• Description of the task: After locating the line that contains "Done (set_completed false" in the data below, set down exactly that line and each one after it through the line that contains "(** ** Dispatch *)", and nothing more.

• Exercise inputs:
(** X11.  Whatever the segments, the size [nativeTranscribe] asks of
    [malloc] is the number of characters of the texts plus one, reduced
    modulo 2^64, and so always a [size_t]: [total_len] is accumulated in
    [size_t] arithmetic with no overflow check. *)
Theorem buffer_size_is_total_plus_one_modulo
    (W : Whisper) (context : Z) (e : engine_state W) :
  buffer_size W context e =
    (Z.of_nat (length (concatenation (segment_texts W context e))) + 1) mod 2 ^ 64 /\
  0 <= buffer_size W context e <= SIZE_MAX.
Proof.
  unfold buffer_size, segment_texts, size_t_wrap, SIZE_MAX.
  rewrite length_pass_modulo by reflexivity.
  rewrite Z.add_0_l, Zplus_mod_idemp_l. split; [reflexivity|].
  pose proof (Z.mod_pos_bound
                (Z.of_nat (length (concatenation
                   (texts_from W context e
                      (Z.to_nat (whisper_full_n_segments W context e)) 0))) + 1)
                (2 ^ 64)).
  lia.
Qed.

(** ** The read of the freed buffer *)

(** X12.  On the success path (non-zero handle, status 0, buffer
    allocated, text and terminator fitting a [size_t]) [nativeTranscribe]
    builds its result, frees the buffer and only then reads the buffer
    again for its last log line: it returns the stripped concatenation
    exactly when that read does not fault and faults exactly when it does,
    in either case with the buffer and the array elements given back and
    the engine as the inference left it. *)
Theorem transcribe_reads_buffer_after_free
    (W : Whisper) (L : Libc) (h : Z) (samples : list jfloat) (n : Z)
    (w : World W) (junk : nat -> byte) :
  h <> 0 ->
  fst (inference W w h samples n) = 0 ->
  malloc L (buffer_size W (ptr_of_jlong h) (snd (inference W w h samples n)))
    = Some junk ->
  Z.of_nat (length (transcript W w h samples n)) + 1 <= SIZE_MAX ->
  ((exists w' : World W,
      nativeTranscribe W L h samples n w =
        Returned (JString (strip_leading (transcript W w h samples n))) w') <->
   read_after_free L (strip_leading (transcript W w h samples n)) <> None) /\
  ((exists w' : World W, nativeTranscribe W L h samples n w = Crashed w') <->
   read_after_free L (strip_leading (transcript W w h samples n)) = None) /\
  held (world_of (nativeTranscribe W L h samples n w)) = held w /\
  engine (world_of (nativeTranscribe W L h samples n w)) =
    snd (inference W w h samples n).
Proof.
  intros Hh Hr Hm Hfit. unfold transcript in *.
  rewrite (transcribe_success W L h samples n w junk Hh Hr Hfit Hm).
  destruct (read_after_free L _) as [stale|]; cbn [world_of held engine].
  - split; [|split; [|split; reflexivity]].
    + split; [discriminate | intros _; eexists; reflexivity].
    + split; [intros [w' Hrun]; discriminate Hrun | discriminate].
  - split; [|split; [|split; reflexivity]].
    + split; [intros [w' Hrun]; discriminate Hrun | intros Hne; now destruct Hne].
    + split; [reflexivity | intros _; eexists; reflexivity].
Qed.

--

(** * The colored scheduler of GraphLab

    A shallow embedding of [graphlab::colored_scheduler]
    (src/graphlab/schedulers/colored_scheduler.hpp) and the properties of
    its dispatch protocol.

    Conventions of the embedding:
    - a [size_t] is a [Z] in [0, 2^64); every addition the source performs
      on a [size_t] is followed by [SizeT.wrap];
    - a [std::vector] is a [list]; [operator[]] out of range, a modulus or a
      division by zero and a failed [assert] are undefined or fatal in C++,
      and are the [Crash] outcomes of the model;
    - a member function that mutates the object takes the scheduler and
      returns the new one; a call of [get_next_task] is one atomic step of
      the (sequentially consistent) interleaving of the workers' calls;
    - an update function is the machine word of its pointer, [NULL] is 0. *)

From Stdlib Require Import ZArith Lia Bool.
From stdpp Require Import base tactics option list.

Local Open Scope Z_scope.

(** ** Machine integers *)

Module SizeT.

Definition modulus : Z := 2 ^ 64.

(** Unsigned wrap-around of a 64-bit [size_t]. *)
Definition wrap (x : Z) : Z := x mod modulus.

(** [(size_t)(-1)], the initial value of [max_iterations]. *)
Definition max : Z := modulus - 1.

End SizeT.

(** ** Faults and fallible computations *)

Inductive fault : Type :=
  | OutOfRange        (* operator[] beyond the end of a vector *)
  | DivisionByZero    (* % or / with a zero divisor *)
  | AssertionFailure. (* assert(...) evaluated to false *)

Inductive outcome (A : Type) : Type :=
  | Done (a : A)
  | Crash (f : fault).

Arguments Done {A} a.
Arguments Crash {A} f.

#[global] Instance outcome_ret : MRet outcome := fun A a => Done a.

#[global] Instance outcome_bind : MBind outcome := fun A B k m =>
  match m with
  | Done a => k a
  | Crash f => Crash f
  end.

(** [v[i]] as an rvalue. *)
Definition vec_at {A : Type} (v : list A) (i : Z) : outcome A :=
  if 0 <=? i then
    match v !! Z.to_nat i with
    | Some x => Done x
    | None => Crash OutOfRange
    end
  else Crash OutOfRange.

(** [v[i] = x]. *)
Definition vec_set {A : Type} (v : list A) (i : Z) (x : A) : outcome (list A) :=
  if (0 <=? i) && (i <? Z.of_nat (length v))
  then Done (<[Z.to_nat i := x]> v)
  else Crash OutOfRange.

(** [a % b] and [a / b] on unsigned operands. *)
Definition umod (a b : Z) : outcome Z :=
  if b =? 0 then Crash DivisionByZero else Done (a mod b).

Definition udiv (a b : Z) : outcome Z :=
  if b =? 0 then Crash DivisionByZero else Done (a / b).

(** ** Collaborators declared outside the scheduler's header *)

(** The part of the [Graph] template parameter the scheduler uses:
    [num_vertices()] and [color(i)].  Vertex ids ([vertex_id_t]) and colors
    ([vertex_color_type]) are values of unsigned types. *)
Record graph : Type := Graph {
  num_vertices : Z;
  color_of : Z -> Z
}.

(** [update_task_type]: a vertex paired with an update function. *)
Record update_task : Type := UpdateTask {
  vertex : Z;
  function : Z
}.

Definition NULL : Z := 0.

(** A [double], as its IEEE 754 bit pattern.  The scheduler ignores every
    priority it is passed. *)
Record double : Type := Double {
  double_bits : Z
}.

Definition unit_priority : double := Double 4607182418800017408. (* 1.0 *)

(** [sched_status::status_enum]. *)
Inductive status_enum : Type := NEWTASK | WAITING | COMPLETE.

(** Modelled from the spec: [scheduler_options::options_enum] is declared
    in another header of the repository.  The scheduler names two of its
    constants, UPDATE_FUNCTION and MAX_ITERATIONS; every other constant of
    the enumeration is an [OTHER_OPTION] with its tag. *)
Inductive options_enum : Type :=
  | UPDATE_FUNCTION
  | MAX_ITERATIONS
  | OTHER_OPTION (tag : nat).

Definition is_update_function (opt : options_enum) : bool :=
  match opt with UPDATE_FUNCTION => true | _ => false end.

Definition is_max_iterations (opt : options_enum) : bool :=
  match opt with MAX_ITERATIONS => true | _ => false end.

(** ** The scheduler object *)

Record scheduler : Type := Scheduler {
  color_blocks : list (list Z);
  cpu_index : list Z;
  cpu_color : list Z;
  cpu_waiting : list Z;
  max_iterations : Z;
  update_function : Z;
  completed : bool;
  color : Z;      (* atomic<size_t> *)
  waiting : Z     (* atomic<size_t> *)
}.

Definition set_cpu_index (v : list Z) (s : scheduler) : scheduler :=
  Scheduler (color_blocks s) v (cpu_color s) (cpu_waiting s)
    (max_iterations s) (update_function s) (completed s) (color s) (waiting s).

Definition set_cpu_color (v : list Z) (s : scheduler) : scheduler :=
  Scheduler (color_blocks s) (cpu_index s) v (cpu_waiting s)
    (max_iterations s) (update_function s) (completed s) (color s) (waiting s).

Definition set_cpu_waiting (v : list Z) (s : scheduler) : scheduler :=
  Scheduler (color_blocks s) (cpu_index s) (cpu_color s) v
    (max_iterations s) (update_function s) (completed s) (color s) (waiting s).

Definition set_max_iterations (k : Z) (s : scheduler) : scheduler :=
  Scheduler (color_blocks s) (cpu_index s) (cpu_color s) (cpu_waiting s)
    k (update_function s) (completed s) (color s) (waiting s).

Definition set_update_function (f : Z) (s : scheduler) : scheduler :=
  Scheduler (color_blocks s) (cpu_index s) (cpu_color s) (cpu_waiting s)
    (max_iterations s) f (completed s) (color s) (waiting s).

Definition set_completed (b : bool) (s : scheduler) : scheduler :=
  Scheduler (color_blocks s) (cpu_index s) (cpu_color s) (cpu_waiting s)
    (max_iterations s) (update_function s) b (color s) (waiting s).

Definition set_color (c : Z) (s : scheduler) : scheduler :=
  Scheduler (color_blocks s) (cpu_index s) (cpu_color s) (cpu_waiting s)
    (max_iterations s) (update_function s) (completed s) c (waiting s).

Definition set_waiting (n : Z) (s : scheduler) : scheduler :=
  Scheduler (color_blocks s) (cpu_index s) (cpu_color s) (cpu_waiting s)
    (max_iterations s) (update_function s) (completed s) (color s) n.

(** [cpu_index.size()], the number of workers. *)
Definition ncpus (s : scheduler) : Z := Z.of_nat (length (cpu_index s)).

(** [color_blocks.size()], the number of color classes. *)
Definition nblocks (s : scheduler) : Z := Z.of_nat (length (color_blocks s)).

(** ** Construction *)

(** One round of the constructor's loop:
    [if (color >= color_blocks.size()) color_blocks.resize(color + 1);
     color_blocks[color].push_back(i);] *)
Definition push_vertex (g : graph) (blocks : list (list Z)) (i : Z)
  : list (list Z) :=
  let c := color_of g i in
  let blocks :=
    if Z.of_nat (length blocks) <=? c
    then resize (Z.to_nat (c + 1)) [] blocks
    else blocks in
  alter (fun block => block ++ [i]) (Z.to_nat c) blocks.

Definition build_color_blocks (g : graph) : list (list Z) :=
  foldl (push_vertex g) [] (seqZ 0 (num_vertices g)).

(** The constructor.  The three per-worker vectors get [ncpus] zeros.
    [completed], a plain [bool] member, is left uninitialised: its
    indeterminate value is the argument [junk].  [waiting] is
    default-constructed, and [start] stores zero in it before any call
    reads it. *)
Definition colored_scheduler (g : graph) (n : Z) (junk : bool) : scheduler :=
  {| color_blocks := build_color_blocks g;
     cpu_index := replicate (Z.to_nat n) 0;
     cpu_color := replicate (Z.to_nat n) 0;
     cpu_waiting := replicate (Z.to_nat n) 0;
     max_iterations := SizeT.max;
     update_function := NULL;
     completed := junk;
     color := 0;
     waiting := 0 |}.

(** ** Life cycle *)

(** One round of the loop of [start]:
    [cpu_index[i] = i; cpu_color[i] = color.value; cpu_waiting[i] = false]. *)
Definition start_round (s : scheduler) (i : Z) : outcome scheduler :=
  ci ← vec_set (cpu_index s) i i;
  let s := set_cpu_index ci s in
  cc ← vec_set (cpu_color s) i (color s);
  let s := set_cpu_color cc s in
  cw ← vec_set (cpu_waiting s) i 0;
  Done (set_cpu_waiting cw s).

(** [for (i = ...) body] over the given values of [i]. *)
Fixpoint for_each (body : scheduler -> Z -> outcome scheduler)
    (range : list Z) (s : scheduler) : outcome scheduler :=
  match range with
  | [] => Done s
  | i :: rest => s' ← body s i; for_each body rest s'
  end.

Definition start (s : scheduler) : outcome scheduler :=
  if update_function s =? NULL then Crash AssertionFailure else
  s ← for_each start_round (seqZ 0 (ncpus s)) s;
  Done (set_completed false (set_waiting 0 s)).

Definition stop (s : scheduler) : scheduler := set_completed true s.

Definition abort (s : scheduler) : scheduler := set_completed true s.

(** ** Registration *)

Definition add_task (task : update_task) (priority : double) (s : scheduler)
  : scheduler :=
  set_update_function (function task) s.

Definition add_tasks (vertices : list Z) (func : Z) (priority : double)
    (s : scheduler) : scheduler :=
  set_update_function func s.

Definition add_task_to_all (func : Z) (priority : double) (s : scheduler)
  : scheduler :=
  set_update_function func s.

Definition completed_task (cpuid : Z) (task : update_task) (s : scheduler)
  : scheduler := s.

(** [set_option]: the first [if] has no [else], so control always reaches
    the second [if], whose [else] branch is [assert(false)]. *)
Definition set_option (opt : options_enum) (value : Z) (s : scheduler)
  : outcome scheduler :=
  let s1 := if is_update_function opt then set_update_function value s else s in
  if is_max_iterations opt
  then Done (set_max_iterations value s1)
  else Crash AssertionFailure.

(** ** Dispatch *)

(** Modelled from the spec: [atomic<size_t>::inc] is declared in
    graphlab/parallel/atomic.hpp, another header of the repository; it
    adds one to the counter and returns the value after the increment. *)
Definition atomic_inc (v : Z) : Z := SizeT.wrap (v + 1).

• Response to the task:
  Done (set_completed false (set_waiting 0 s)).

Definition stop (s : scheduler) : scheduler := set_completed true s.

Definition abort (s : scheduler) : scheduler := set_completed true s.

(** ** Registration *)

Definition add_task (task : update_task) (priority : double) (s : scheduler)
  : scheduler :=
  set_update_function (function task) s.

Definition add_tasks (vertices : list Z) (func : Z) (priority : double)
    (s : scheduler) : scheduler :=
  set_update_function func s.

Definition add_task_to_all (func : Z) (priority : double) (s : scheduler)
  : scheduler :=
  set_update_function func s.

Definition completed_task (cpuid : Z) (task : update_task) (s : scheduler)
  : scheduler := s.

(** [set_option]: the first [if] has no [else], so control always reaches
    the second [if], whose [else] branch is [assert(false)]. *)
Definition set_option (opt : options_enum) (value : Z) (s : scheduler)
  : outcome scheduler :=
  let s1 := if is_update_function opt then set_update_function value s else s in
  if is_max_iterations opt
  then Done (set_max_iterations value s1)
  else Crash AssertionFailure.

(** ** Dispatch *)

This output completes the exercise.